◆ What you are asked to do
The answer must consist of every line below containing "list".

(Collected data)
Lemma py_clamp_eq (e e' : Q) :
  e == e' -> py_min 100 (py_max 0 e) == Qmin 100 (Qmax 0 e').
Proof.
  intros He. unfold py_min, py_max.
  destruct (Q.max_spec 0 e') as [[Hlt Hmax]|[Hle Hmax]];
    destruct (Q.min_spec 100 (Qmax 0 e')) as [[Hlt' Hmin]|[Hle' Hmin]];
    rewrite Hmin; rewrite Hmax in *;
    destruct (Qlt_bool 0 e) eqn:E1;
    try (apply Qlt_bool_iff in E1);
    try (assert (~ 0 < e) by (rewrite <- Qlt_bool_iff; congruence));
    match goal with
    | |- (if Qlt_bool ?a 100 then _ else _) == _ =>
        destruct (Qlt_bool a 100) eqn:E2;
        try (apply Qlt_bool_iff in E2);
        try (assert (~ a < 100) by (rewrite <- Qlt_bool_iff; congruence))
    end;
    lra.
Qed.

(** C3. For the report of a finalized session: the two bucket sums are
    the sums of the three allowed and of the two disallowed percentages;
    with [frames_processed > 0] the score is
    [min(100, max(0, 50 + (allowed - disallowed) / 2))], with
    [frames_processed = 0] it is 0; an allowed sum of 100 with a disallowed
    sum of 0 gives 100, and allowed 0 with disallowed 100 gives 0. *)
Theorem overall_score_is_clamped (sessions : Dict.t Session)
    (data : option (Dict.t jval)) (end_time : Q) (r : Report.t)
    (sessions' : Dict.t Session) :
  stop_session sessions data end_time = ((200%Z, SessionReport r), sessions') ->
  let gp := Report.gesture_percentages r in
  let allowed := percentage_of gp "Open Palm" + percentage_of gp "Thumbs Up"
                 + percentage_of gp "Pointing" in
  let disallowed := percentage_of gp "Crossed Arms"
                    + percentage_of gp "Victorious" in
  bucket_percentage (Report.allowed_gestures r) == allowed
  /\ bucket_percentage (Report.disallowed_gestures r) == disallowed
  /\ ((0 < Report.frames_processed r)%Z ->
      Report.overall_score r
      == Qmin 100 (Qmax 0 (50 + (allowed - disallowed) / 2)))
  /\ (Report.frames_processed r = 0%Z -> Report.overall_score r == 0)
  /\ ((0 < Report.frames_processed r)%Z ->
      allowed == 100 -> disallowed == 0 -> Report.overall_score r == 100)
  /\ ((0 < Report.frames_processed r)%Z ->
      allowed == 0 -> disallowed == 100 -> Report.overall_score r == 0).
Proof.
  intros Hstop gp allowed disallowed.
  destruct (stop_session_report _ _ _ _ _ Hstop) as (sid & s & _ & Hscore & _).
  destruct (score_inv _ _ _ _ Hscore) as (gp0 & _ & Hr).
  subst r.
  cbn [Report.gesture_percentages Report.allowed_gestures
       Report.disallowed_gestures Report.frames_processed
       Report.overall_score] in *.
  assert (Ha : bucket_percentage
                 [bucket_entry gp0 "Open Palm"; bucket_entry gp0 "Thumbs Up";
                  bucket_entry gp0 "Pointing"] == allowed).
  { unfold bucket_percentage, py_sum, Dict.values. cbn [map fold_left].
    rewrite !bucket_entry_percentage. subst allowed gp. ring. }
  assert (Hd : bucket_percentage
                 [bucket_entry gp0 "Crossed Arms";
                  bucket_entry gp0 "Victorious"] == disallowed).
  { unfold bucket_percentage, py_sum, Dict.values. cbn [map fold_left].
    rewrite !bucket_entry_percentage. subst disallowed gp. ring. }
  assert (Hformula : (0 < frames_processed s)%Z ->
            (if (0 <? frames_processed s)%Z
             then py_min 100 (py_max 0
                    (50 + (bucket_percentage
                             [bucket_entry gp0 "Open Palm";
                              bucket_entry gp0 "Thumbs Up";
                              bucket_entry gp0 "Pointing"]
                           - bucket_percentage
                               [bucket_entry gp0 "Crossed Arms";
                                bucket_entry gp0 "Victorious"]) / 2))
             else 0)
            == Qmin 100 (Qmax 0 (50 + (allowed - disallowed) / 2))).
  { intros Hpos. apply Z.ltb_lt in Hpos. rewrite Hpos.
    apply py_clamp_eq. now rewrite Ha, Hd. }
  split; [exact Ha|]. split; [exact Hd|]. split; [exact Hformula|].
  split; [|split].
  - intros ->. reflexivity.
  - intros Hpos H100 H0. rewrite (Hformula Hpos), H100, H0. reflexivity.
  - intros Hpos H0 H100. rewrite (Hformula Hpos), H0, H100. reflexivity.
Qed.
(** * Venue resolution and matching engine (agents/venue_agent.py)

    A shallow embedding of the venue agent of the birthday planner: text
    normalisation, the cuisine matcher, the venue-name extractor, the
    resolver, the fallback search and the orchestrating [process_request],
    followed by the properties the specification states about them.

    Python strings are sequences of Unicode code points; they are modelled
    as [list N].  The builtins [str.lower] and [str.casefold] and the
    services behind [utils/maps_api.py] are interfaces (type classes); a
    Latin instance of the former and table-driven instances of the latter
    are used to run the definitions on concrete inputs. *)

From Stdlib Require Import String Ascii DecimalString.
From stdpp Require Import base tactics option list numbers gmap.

◆ Answer for the task
    as [list N].  The builtins [str.lower] and [str.casefold] and the
From stdpp Require Import base tactics option list numbers gmap.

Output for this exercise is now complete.